A novel design for performance enhancement in sandwich heat transfer unit with partially filled metal foam

A novel wavy metal foam sandwich heat transfer unit is proposed and numerically investigated in this study, introducing a unique structural design to enhance thermal-hydraulic performance. A three-dimensional solid-fluid coupling model, based on the Forchheimer-Brinkman extended Darcy model and the local thermal non-equilibrium method, is established to validate the effectiveness of the new design. Compared to general plate metal foam structures, the wavy configuration significantly improves heat transfer capability, achieving a 118.3 %–89.7 % and 74.7 %–173.3 % increase in the Nusselt number under laminar and turbulent conditions, respectively. The enhancement is primarily attributed to the formation of dual high-velocity regions, which strengthen field synergy and promote efficient heat transfer.
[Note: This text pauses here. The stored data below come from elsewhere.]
(** * epub2md: the ePUB to Obsidian pipeline of [src/epub2md.py]

    A shallow embedding of [step_2] (the Splitter), [step_3] (the Metadata
    Injector), [step_4] (the Resource Appender) and [main], with the
    properties of the specification proved about them.

    Modelling choices, all taken from the Python source:

    - A Python [str] is a sequence of Unicode code points: [list N].  String
      literals of the source are written [py "..."]; the newline character
      is [LF].
    - The file system is a finite map from path strings to the text that a
      text-mode [read()] of the file returns.  On POSIX a text-mode
      [write(s)] stores [s] unchanged, and every string the pipeline writes
      is built from strings it has read, so reading it back returns it
      unchanged.  [os.makedirs(..., exist_ok=True)] has no counterpart in a
      flat store; opening a missing file for reading raises
      [FileNotFoundError]; opening a path for writing always succeeds (the
      store puts no limit on the length or the characters of a file name).
    - [os.path] is [posixpath].
    - [print] appends a [message] to the console, one constructor per
      [print] statement of the source.
    - [heading_lvl] is the integer [int(heading_lvl)]: the command line
      gives a numeral.
    - The only failures modelled are a read of a missing file and an index
      out of range.  A directory that cannot be created, a file that cannot
      be opened for writing and text that cannot be decoded are left out:
      the properties below say what is read, split, written and left alone,
      not which failures of the operating system can occur.
    - The external converter run by [step_1] is a parameter [pandoc]: an
      arbitrary transformer of the file system. *)

From Stdlib Require Import Ascii String NArith ZArith.
From stdpp Require Import strings list gmap.
From Equations Require Import Equations.
Lemma keep_first_spec (ignore items : list value) :
  forall acc seen : list value,
    exists kept,
      fst (ContainorArray.keep_first ignore items (acc, seen)) = acc ++ kept /\
      Spec.subsequence kept items /\
      forall x,
        count_occ value_eq_dec kept x
        = if NativeSet.has value_eqb x ignore then count_occ value_eq_dec items x
          else if NativeSet.has value_eqb x seen then 0%nat
               else Nat.min 1 (count_occ value_eq_dec items x).
Proof.
  induction items as [ | item rest IH ]; intros acc seen.
  - exists []. cbn [ContainorArray.keep_first fst]. rewrite app_nil_r.
    split; [ reflexivity | ]. split; [ constructor | ].
    intros x. cbn [count_occ].
    destruct (NativeSet.has value_eqb x ignore),
             (NativeSet.has value_eqb x seen); reflexivity.
  - cbn [ContainorArray.keep_first].
    destruct (NativeSet.has value_eqb item ignore) eqn:Ei;
      destruct (NativeSet.has value_eqb item seen) eqn:Es; cbn [negb orb].
    + (* ignored, seen before: kept again *)
      destruct (IH (acc ++ [item]) seen) as (kept & Hrun & Hsub & Hcount).
      exists (item :: kept). rewrite Hrun, <- app_assoc.
      split; [ reflexivity | ]. split; [ constructor; exact Hsub | ].
      intros x. cbn [count_occ]. rewrite Hcount.
      destruct (value_eq_dec item x) as [<- | Hne].
      * rewrite Ei. reflexivity.
      * reflexivity.
    + (* ignored, new *)
      destruct (IH (acc ++ [item]) (seen ++ [item])) as (kept & Hrun & Hsub & Hcount).
      exists (item :: kept). rewrite Hrun, <- app_assoc.
      split; [ reflexivity | ]. split; [ constructor; exact Hsub | ].
      intros x. cbn [count_occ]. rewrite Hcount.
      destruct (value_eq_dec item x) as [<- | Hne].
      * rewrite Ei. reflexivity.
      * assert (Hseen : NativeSet.has value_eqb x (seen ++ [item])
                        = NativeSet.has value_eqb x seen).
        { unfold NativeSet.has. rewrite existsb_app. cbn [existsb].
          assert (E : value_eqb x item = false)
            by (apply value_eqb_neq; congruence).
          rewrite E, !orb_false_r. reflexivity. }
        rewrite Hseen. reflexivity.
    + (* not ignored, seen before: dropped *)
      destruct (IH acc seen) as (kept & Hrun & Hsub & Hcount).
      exists kept. split; [ exact Hrun | ]. split; [ constructor; exact Hsub | ].
      intros x. cbn [count_occ]. rewrite Hcount.
      destruct (value_eq_dec item x) as [<- | Hne]; [ | reflexivity ].
      rewrite Ei, Es. reflexivity.
    + (* not ignored, new: kept once *)
      destruct (IH (acc ++ [item]) (seen ++ [item])) as (kept & Hrun & Hsub & Hcount).
      exists (item :: kept). rewrite Hrun, <- app_assoc.
      split; [ reflexivity | ]. split; [ constructor; exact Hsub | ].
      intros x. cbn [count_occ]. rewrite Hcount.
      destruct (value_eq_dec item x) as [<- | Hne].
      * rewrite Ei, Es.
        assert (Hseen : NativeSet.has value_eqb item (seen ++ [item]) = true).
        { apply value_has_In, in_or_app. right. left. reflexivity. }
        rewrite Hseen. reflexivity.
      * assert (Hseen : NativeSet.has value_eqb x (seen ++ [item])
                        = NativeSet.has value_eqb x seen).
        { unfold NativeSet.has. rewrite existsb_app. cbn [existsb].
          assert (E : value_eqb x item = false)
            by (apply value_eqb_neq; congruence).
          rewrite E, !orb_false_r. reflexivity. }
        rewrite Hseen. reflexivity.
Qed.
(** * Client-side authentication: session store, HTTP gateway, auth hooks

    A shallow embedding of
      - the Zustand auth store          (store/auth.store.ts),
      - the Axios instance              (src/lib/api/client.ts),
      - the TanStack mutation hooks     (src/hooks/useAuth.ts),
    together with the parts of the platform they talk to: [localStorage],
    [window.location], the query cache and the JSON text written by the
    store's [persist] middleware.

    JavaScript strings are modelled by [string]; [null] by [None]. *)

From Stdlib Require Import Strings.String Strings.Ascii.
From stdpp Require Import base option strings pretty gmap fin_maps.

Local Open Scope string_scope.

(** ** Shared types (types/index.ts) *)

Record User := {
  id : string;
  email : string;
  name : string;
  createdAt : option string;
  updatedAt : option string;
}.

Record AuthResponse := {
  ar_user : User;
  ar_token : string;
}.

Record LoginCredentials := {
  lc_email : string;
  lc_password : string;
}.

Record SignupData := {
  sd_name : string;
  sd_email : string;
  sd_password : string;
}.

(** ** Session state (store/auth.store.ts)

    The data fields of [AuthState]; the two actions are the functions
    [setAuth] and [logout] further down. *)

Record AuthState := {
  user : option User;
  token : option string;
  isAuthenticated : bool;
}.

(** The object [partialize] builds, which is what reaches durable storage. *)
Record Persisted := {
  p_user : option User;
  p_token : option string;
  p_isAuthenticated : bool;
}.

(** ** JSON text

    The [persist] middleware stores [JSON.stringify({state, version})].
    [JSON] gives that text for the shape [partialize] produces, and reads
    it back. *)

Module JSON.

Definition dquote : ascii := "034"%char.
Definition backslash : ascii := "092"%char.

Definition hexdigit (n : nat) : ascii :=
  match n with
  | 0 => "0" | 1 => "1" | 2 => "2" | 3 => "3" | 4 => "4" | 5 => "5"
  | 6 => "6" | 7 => "7" | 8 => "8" | 9 => "9" | 10 => "a" | 11 => "b"
  | 12 => "c" | 13 => "d" | 14 => "e" | _ => "f"
  end%char.
(** C9, as the code has it.  The first record of the input without [link]
    or without [snippet] makes the call raise the [KeyError] of the lookup
    that fails, [link] before [snippet]; when every record has both, a
    record without a title that is the first of the input with its URL
    makes the call raise [KeyError "title"].  No lookup is caught and no
    default is put in place of the missing field. *)
Theorem malformed_record_raises pre a post w :
  (Forall (λ b, keyed (objs w b)) pre →
   objs w a !! "link" = None →
   (deduplicate_and_format_sources (pre ++ a :: post) m inc w).2
   = inl (KeyError "link"))
  ∧ (Forall (λ b, keyed (objs w b)) pre →
     is_Some (objs w a !! "link") →
     objs w a !! "snippet" = None →
     (deduplicate_and_format_sources (pre ++ a :: post) m inc w).2
     = inl (KeyError "snippet"))
  ∧ (Forall (λ b, keyed (objs w b)) (pre ++ a :: post) →
     url_of (objs w a) ∉ (λ b, url_of (objs w b)) <$> pre →
     objs w a !! "title" = None →
     (deduplicate_and_format_sources (pre ++ a :: post) m inc w).2
     = inl (KeyError "title")).
Proof.
  split; [|split].
  - intros Hpre Hlk.
    rewrite formatter_raises_key; [|done |].
    + unfold missing_key. by rewrite Hlk.
    + intros [[? Habs] _]. congruence.
  - intros Hpre [link Hlk] Hsn.
    rewrite formatter_raises_key; [|done |].
    + unfold missing_key. by rewrite Hlk.
    + intros [_ [? Habs]]. congruence.
  - intros Hl Hfresh Ht.
    rewrite formatter_result_keyed by done.
    rewrite decide_False; [done |].
    intros Hall.
    pose proof (first_occurrence_kept (λ b, url_of (objs w b)) pre a post
                  Hfresh) as Hkept.
    destruct (proj1 (Forall_forall _ _) Hall a Hkept) as [? Habs].
    congruence.
Qed.

End malformed.
(** * kin-sdk-python: the account facade and the transaction builder

    A shallow embedding of [kin/account.py] (class [KinAccount], enum
    [AccountStatus]) and of [kin/stellar/builder.py] (class [Builder]),
    with the properties of the specification stated and settled over it.

    Conventions of the embedding:
    - a Python [int] is a [Z]; a Python [float] is an IEEE-754 binary64
      value, a [spec_float] at precision 53 and maximal exponent 1024, so
      that the arithmetic of the source ([amount * 1e7 % 1]) is computed
      with its rounding;
    - a method is a computation in a state-and-exception monad; the state
      holds the object under construction ([self]), the ledger behind the
      client, the state of the channel pool, and the trace of the calls made
      to the collaborators;
    - [monitor_kin_payments], which starts a thread in the client, is left
      out;
    - the built-ins [int] and [str.upper] are written out on strings of
      ASCII characters; what they do beyond ASCII, and the limit that
      recent interpreters put on the digits of [int(str)] and [str(int)],
      are taken from the record [Builder.Interpreter];
    - the modules of the package that [account.py] imports but that are not
      part of the sources at hand ([blockchain.utils], [blockchain.keypair],
      [blockchain.channel_manager], [config], [errors]) are parameters,
      gathered in the record [Deps]. *)

From Stdlib Require Import ZArith Bool Ascii.
From Stdlib Require Import Floats.SpecFloat.
From stdpp Require Import base option list strings pretty gmap.

Local Open Scope Z_scope.

(** ** Python exceptions *)

Inductive Exn : Type :=
  | ValueError (msg : string)
  | TypeError (msg : string)
  | KeyError (key : string)
  | AttributeError (name : string)
  | OverflowError (msg : string)
  | AccountNotActivatedError
  | AccountNotFoundError
  | AccountExistsError
  | LowBalanceError (msg : string)
  | ForeignError (tag : string).

Global Instance Exn_eq_dec : EqDecision Exn.
Proof. solve_decision. Defined.

(** The outcome of a call: a value, or a raised exception. *)
Inductive Res (A : Type) : Type :=
  | Ok (a : A)
  | Raise (e : Exn).
Arguments Ok {A} a.
Arguments Raise {A} e.

(** ** Python numbers *)

Module PyNum.

(** binary64 *)
Definition prec : Z := 53.
Definition emax : Z := 1024.

Inductive t : Type :=
  | PInt (z : Z)
  | PFloat (f : spec_float).

Definition fzero : spec_float := S754_zero false.

(** The nearest double of an integer, ties to even; out of range it is an
    infinity. *)
Definition round_Z (z : Z) : spec_float := binary_normalize prec emax z 0 false.

(** [PyLong_AsDouble]: the conversion of an [int] operand in mixed
    arithmetic; it raises [OverflowError] out of the range of doubles. *)
Definition float_of_int (z : Z) : Res spec_float :=
  match round_Z z with
  | S754_infinity _ => Raise (OverflowError "int too large to convert to float")
  | f => Ok f
  end.

(** The double denoted by the decimal literal [n / 10^k]. Both operands of
    the division are exact doubles for [|n| < 2^53] and [k <= 22], which
    covers every literal below, so the quotient is correctly rounded. *)
Definition literal (n : Z) (k : Z) : spec_float :=
  SFdiv prec emax (round_Z n) (round_Z (10 ^ k)).

Definition as_float (x : t) : Res spec_float :=
  match x with
  | PInt z => float_of_int z
  | PFloat f => Ok f
  end.

(** [x * f] and [x + f] for a float [f]: the result is a float. *)
Definition mul_float (x : t) (f : spec_float) : Res spec_float :=
  match as_float x with
  | Ok fx => Ok (SFmul prec emax fx f)
  | Raise e => Raise e
  end.

Definition add_float (x : t) (f : spec_float) : Res spec_float :=
  match as_float x with
  | Ok fx => Ok (SFadd prec emax fx f)
  | Raise e => Raise e
  end.

(** [x <= 0] *)
Definition le_zero (x : t) : bool :=
  match x with
  | PInt z => z <=? 0
  | PFloat f => SFleb f fzero
  end.

(** [fmod(x, 1.0)] of the C library: the fractional part, with the sign of
    [x]; it is exact. *)
Definition fmod_one (x : spec_float) : spec_float :=
  match x with
  | S754_nan | S754_infinity _ => S754_nan
  | S754_zero s => S754_zero s
  | S754_finite s m e =>
      if 0 <=? e then S754_zero s
      else
        match Z.pos m mod 2 ^ (- e) with
        | Z.pos r => binary_round prec emax s r e
        | _ => S754_zero s
        end
  end.

Definition is_zero (x : spec_float) : bool :=
  match x with S754_zero _ => true | _ => false end.

(** [x % 1] on floats, after [float_rem] of CPython: the remainder takes
    the sign of the divisor, and a zero remainder is [+0.0]. *)
Definition mod_one (x : spec_float) : spec_float :=
  let m := fmod_one x in
  if is_zero m then fzero
  else if SFltb m fzero then SFadd prec emax m (round_Z 1)
  else m.

(** [x != 0] on a float: true on NaN. *)
Definition ne_zero (x : spec_float) : bool := negb (SFeqb x fzero).

(** The exact comparison of a float with an integer, as CPython compares a
    [float] with an [int]; [None] when the float is NaN. *)
Definition compare_float_int (f : spec_float) (z : Z) : option comparison :=
  match f with
  | S754_nan => None
  | S754_infinity s => Some (if s then Lt else Gt)
  | S754_zero _ => Some (0 ?= z)
  | S754_finite s m e =>
      let v := if s then Z.neg m else Z.pos m in
      Some (if 0 <=? e then (v * 2 ^ e ?= z) else (v ?= z * 2 ^ (- e)))
  end.

(** [f > x] *)
Definition float_gt (f : spec_float) (x : t) : bool :=
  match x with
  | PInt z => match compare_float_int f z with Some Gt => true | _ => false end
  | PFloat g => SFltb g f
  end.

(** The exact value of a finite double is [num / 2^den_log2]. *)
Definition exact_times (f : spec_float) (k : Z) : option (Z * Z) :=
  match f with
  | S754_zero _ => Some (0, 0)
  | S754_finite s m e =>
      let v := if s then Z.neg m else Z.pos m in
      Some (if 0 <=? e then (v * 2 ^ e * k, 0) else (v * k, - e))
  | _ => None
  end.

(** [f] is a multiple of [10^-7]: it can be written with at most seven
    digits after the decimal point. *)
Definition seven_decimals_exact (f : spec_float) : bool :=
  match exact_times f (10 ^ 7) with
  | Some (n, d) => n mod 2 ^ d =? 0
  | None => false
  end.

End PyNum.

(** ** The enumeration [AccountStatus] (account.py, the last class) *)

Inductive AccountStatus : Type :=
  | NOT_CREATED
  | NOT_ACTIVATED
  | ACTIVATED.

(** The values of the enumeration. *)
Definition AccountStatus_value (s : AccountStatus) : Z :=
  match s with
  | NOT_CREATED => 1
  | NOT_ACTIVATED => 2
  | ACTIVATED => 3
  end.

Global Instance AccountStatus_eq_dec : EqDecision AccountStatus.
Proof. solve_decision. Defined.

(** What [client.get_account_data] may hand back: the source compares it
    with members of [AccountStatus]; any other object (an account-data
    record) differs from every member. *)
Inductive PyValue : Type :=
  | VStatus (s : AccountStatus)
  | VAccountData (repr : string).

Global Instance PyValue_eq_dec : EqDecision PyValue.
Proof. solve_decision. Defined.

(** ** Plain data of the collaborators *)

Record Environment : Type := { horizon_uri : string; name : string }.

Record Asset : Type := { code : string; issuer : option string }.

(** [Asset.native()] of stellar_base *)
Definition Asset_native : Asset := {| code := "XLM"; issuer := None |}.

Record Keypair : Type := { secret_seed : string; public_address : string }.

Record Horizon : Type :=
  { hz_uri : string; hz_pool_size : nat; hz_user_agent : string }.
(** Extra: while the page shows the same text, the ticks publish the records
    of its retained lines once at most, in their order, however many ticks
    there are; they publish all of them when the text is new to the first
    tick and its publishes succeed. *)
Theorem static_page_is_published_once envs w text :
  Forall (fun env => snapshot env = inr text) envs ->
  exists evs,
    trace (run_ticks envs w) = trace w ++ evs /\
    published evs `prefix_of` records (retained_lines text) /\
    (forall env envs',
        envs = env :: envs' -> text <> [] -> text <> lastData w ->
        publishes_succeed env ->
        published evs = records (retained_lines text)).
Proof.
  intros Hall. destruct Hall as [|env envs Hs Hrest].
  { exists []. rewrite app_nil_r. split; [done|]. split; [apply prefix_nil | done]. }
  cbn [run_ticks].
  destruct (decide (text = [] \/ text = lastData w)) as [Hsame|Hch].
  - rewrite (poll_tick_same _ _ _ Hs Hsame). cbn [snd].
    rewrite (run_ticks_same _ _ _ Hrest Hsame).
    exists []. rewrite app_nil_r. split; [done|]. split; [apply prefix_nil|].
    intros env0 envs0 _ Hne Hneq. destruct Hsame; done.
  - assert (text <> []) as Hne by (intros ->; apply Hch; by left).
    assert (text <> lastData w) as Hneq by (intros ->; apply Hch; by right).
    destruct (poll_tick_any _ _ _ Hs Hne Hneq) as (evs & Htick & Hp).
    rewrite Htick. cbn [snd].
    rewrite (run_ticks_same _ _ text Hrest) by (by right).
    exists evs. split; [done|]. split; [done|].
    intros env0 envs0 [= <- <-] _ _ Hok.
    rewrite (poll_tick_ok _ _ _ Hs Hne Hneq Hok) in Htick.
    injection Htick as Htick. apply app_inv_head in Htick as <-.
    apply published_flat_map.
Qed.

(** When the publishes succeed, what a tick adds and what it stores depend
    on the world through [lastData] alone. *)
Lemma poll_tick_reads_lastData env w1 w2 :
  publishes_succeed env ->
  lastData w1 = lastData w2 ->
  exists ld evs,
    poll_tick env w1 = (inr tt, mkWorld ld (trace w1 ++ evs)) /\
    poll_tick env w2 = (inr tt, mkWorld ld (trace w2 ++ evs)).
Proof.
  intros Hok Hld. destruct (snapshot env) as [e|text] eqn:Hs.
  - exists (lastData w1), [LogPollError (err_message e)].
    rewrite !(poll_tick_error _ _ _ Hs). unfold after. by rewrite Hld.
  - destruct (decide (text = [] \/ text = lastData w1)) as [Hsame|Hch].
    + exists (lastData w1), []. rewrite !app_nil_r.
      assert (text = [] \/ text = lastData w2) as Hsame2 by (by rewrite <- Hld).
      rewrite (poll_tick_same _ w1 _ Hs Hsame), (poll_tick_same _ w2 _ Hs Hsame2).
      destruct w1, w2. cbn [lastData trace] in *. by subst.
    + assert (text <> []) as Hne by (intros ->; apply Hch; by left).
      assert (text <> lastData w1) as Hneq by (intros ->; apply Hch; by right).
      exists text, (flat_map publish_events (records (retained_lines text))).
      assert (text <> lastData w2) as Hneq2 by (by rewrite <- Hld).
      by rewrite (poll_tick_ok _ w1 _ Hs Hne Hneq Hok),
                 (poll_tick_ok _ w2 _ Hs Hne Hneq2 Hok).
Qed.

(** ** More on the message handler *)

(** What the inside of the [try] adds does not depend on the world. *)
Lemma forward_shape env msg :
  exists res evs, forall w, forward env msg w = (res, after w evs).
Proof.
  destruct (page_frames env) as [e|frames] eqn:Hf.
  { exists (inl e), []. intros w. by rewrite forward_run, Hf, after_nil. }
  destruct (editor_frame frames) as [f|] eqn:Hframe.
  2:{ exists (inr tt), [LogNoFrame]. intros w. by rewrite forward_run, Hf, Hframe. }
  destruct (frame_inputs f) as [e|inputs] eqn:Hin.
  { exists (inl e), []. intros w. by rewrite forward_run, Hf, Hframe, Hin, after_nil. }
  destruct (last inputs) as [el|] eqn:Hlast.
  2:{ exists (inr tt), [LogNoInput]. intros w.
      by rewrite forward_run, Hf, Hframe, Hin, Hlast. }
  destruct (click_failure env el) as [e|] eqn:Hclick.
  { exists (inl e), []. intros w.
    by rewrite forward_run, Hf, Hframe, Hin, Hlast, Hclick, after_nil. }
  destruct (press_failure env Backspace) as [e|] eqn:Hback.
  { exists (inl e), (take 1 (injection el msg)). intros w.
    by rewrite forward_run, Hf, Hframe, Hin, Hlast, Hclick, Hback. }
  destruct (type_failure env el msg) as [e|] eqn:Htype.
  { exists (inl e), (take 2 (injection el msg)). intros w.
    by rewrite forward_run, Hf, Hframe, Hin, Hlast, Hclick, Hback, Htype. }
  destruct (press_failure env Enter) as [e|] eqn:Henter.
  { exists (inl e), (take 3 (injection el msg)). intros w.
    by rewrite forward_run, Hf, Hframe, Hin, Hlast, Hclick, Hback, Htype, Henter. }
  exists (inr tt), (injection el msg ++ [LogSent msg]). intros w.
  by rewrite forward_run, Hf, Hframe, Hin, Hlast, Hclick, Hback, Htype, Henter.
Qed.
(** * wg-portal: the peer / user reconciliation engine (package [server])

    A shallow embedding of the lifecycle operations of the portal server
    ([PrepareNewPeer], [CreatePeer], [UpdatePeer], [DeletePeer],
    [RestoreWireGuardInterface], [WriteWireGuardConfigFile], [CreateUser],
    [UpdateUser], [DeleteUser], [CreateUserDefaultPeer]).

    The server owns no state of its own: it sequences calls to the peer
    repository, the user repository, the WireGuard interface controller and
    the file system.  Every operation is a computation in a state-and-error
    monad over a [World] that holds those stores, together with the oracles
    that decide which collaborator calls fail, what the random source
    returns, what the clock shows and how far a failing file write got, and
    a chronological trace of the collaborator calls that were issued. *)

From Stdlib Require Import ZArith.
From stdpp Require Import base tactics option list strings pretty gmap fin_maps.

(** ** Data model *)

(** [time.Time], as nanoseconds since the epoch. *)
Definition time_Time := Z.

(** A [*time.Time].  Go compares pointers by the variable they point to, so a
    pointer is the address of its variable; the variables of this program are
    never written after their initialisation, so the pointer carries the value
    it reads. *)
Record TimePtr := mkTimePtr { ptr_addr : nat; ptr_val : time_Time }.

(** [error] values: a root cause, wrapped by [errors.Wrap], [errors.WithMessage]
    and [errors.WithMessagef] with the message of the step that failed. *)
Inductive error :=
| Cause (msg : string)
| Wrap (msg : string) (cause : error).

(** Modelled from the spec: [wgtypes.PeerConfig] as the interface controller
    sees it (section 6: public key, preshared key, allowed-IPs list). *)
Record PeerConfig := mkPeerConfig {
  cfg_PublicKey : string;
  cfg_PresharedKey : string;
  cfg_AllowedIPs : list string;
}.

(** Modelled from the spec: the fields of [wireguard.Peer] that the server
    reads or writes.  [Peer] is the live interface's view of the peer
    ([*wgtypes.Peer]), [None] when the interface does not know the peer;
    [DeactivatedAt] is a [*time.Time], [None] for an active peer. *)
Record Peer := mkPeer {
  Peer_live : option PeerConfig;
  IsNew : bool;
  DeviceName : string;
  Identifier : string;
  Email : string;
  UID : string;
  AllowedIPsStr : string;
  IPs : list string;
  IPsStr : string;
  PrivateKey : string;
  PublicKey : string;
  PresharedKey : string;
  DeactivatedAt : option TimePtr;
  CreatedBy : string;
  UpdatedBy : string;
}.

(** The zero value [wireguard.Peer{}]. *)
Definition Peer_zero : Peer :=
  mkPeer None false "" "" "" "" "" [] "" "" "" "" None "" "".

(** Field assignments [peer.F = v]. *)
Definition set_Peer_live (v : option PeerConfig) (p : Peer) : Peer :=
  mkPeer v (IsNew p) (DeviceName p) (Identifier p) (Email p) (UID p)
    (AllowedIPsStr p) (IPs p) (IPsStr p) (PrivateKey p) (PublicKey p)
    (PresharedKey p) (DeactivatedAt p) (CreatedBy p) (UpdatedBy p).
Definition set_IsNew (v : bool) (p : Peer) : Peer :=
  mkPeer (Peer_live p) v (DeviceName p) (Identifier p) (Email p) (UID p)
    (AllowedIPsStr p) (IPs p) (IPsStr p) (PrivateKey p) (PublicKey p)
    (PresharedKey p) (DeactivatedAt p) (CreatedBy p) (UpdatedBy p).
Definition set_DeviceName (v : string) (p : Peer) : Peer :=
  mkPeer (Peer_live p) (IsNew p) v (Identifier p) (Email p) (UID p)
    (AllowedIPsStr p) (IPs p) (IPsStr p) (PrivateKey p) (PublicKey p)
    (PresharedKey p) (DeactivatedAt p) (CreatedBy p) (UpdatedBy p).
Definition set_Identifier (v : string) (p : Peer) : Peer :=
  mkPeer (Peer_live p) (IsNew p) (DeviceName p) v (Email p) (UID p)
    (AllowedIPsStr p) (IPs p) (IPsStr p) (PrivateKey p) (PublicKey p)
    (PresharedKey p) (DeactivatedAt p) (CreatedBy p) (UpdatedBy p).
Definition set_Email (v : string) (p : Peer) : Peer :=
  mkPeer (Peer_live p) (IsNew p) (DeviceName p) (Identifier p) v (UID p)
    (AllowedIPsStr p) (IPs p) (IPsStr p) (PrivateKey p) (PublicKey p)
    (PresharedKey p) (DeactivatedAt p) (CreatedBy p) (UpdatedBy p).
Definition set_UID (v : string) (p : Peer) : Peer :=
  mkPeer (Peer_live p) (IsNew p) (DeviceName p) (Identifier p) (Email p) v
    (AllowedIPsStr p) (IPs p) (IPsStr p) (PrivateKey p) (PublicKey p)
    (PresharedKey p) (DeactivatedAt p) (CreatedBy p) (UpdatedBy p).
Definition set_AllowedIPsStr (v : string) (p : Peer) : Peer :=
  mkPeer (Peer_live p) (IsNew p) (DeviceName p) (Identifier p) (Email p) (UID p)
    v (IPs p) (IPsStr p) (PrivateKey p) (PublicKey p)
    (PresharedKey p) (DeactivatedAt p) (CreatedBy p) (UpdatedBy p).
Definition set_IPs (v : list string) (p : Peer) : Peer :=
  mkPeer (Peer_live p) (IsNew p) (DeviceName p) (Identifier p) (Email p) (UID p)
    (AllowedIPsStr p) v (IPsStr p) (PrivateKey p) (PublicKey p)
    (PresharedKey p) (DeactivatedAt p) (CreatedBy p) (UpdatedBy p).
Definition set_IPsStr (v : string) (p : Peer) : Peer :=
  mkPeer (Peer_live p) (IsNew p) (DeviceName p) (Identifier p) (Email p) (UID p)
    (AllowedIPsStr p) (IPs p) v (PrivateKey p) (PublicKey p)
    (PresharedKey p) (DeactivatedAt p) (CreatedBy p) (UpdatedBy p).
Definition set_PrivateKey (v : string) (p : Peer) : Peer :=
  mkPeer (Peer_live p) (IsNew p) (DeviceName p) (Identifier p) (Email p) (UID p)
    (AllowedIPsStr p) (IPs p) (IPsStr p) v (PublicKey p)
    (PresharedKey p) (DeactivatedAt p) (CreatedBy p) (UpdatedBy p).
Definition set_PublicKey (v : string) (p : Peer) : Peer :=
  mkPeer (Peer_live p) (IsNew p) (DeviceName p) (Identifier p) (Email p) (UID p)
    (AllowedIPsStr p) (IPs p) (IPsStr p) (PrivateKey p) v
    (PresharedKey p) (DeactivatedAt p) (CreatedBy p) (UpdatedBy p).
Definition set_PresharedKey (v : string) (p : Peer) : Peer :=
  mkPeer (Peer_live p) (IsNew p) (DeviceName p) (Identifier p) (Email p) (UID p)
    (AllowedIPsStr p) (IPs p) (IPsStr p) (PrivateKey p) (PublicKey p)
    v (DeactivatedAt p) (CreatedBy p) (UpdatedBy p).
Definition set_DeactivatedAt (v : option TimePtr) (p : Peer) : Peer :=
  mkPeer (Peer_live p) (IsNew p) (DeviceName p) (Identifier p) (Email p) (UID p)
    (AllowedIPsStr p) (IPs p) (IPsStr p) (PrivateKey p) (PublicKey p)
    (PresharedKey p) v (CreatedBy p) (UpdatedBy p).

(** Modelled from the spec: the fields of [wireguard.Device] that the server
    reads: its name, its address pools and the allowed-IPs string handed to
    its peers. *)
Record Device := mkDevice {
  dev_DeviceName : string;
  dev_IPs : list string;
  dev_AllowedIPsStr : string;
}.

(** The zero value [wireguard.Device{}]. *)
Definition Device_zero : Device := mkDevice "" [] "".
Moreover, the penetrable wavy interface effectively eliminates recirculation cells, leading to a moderate and acceptable increase in pressure drop. A comprehensive parametric study is conducted, examining the effects of channel width, fin height, amplitude, wavelength, porosity, and pore density. These findings establish the wavy sandwich heat transfer unit as a promising and fundamentally different alternative to traditional metal foam-based heat exchangers, offering optimized thermal performance with acceptable pressure drop penalties.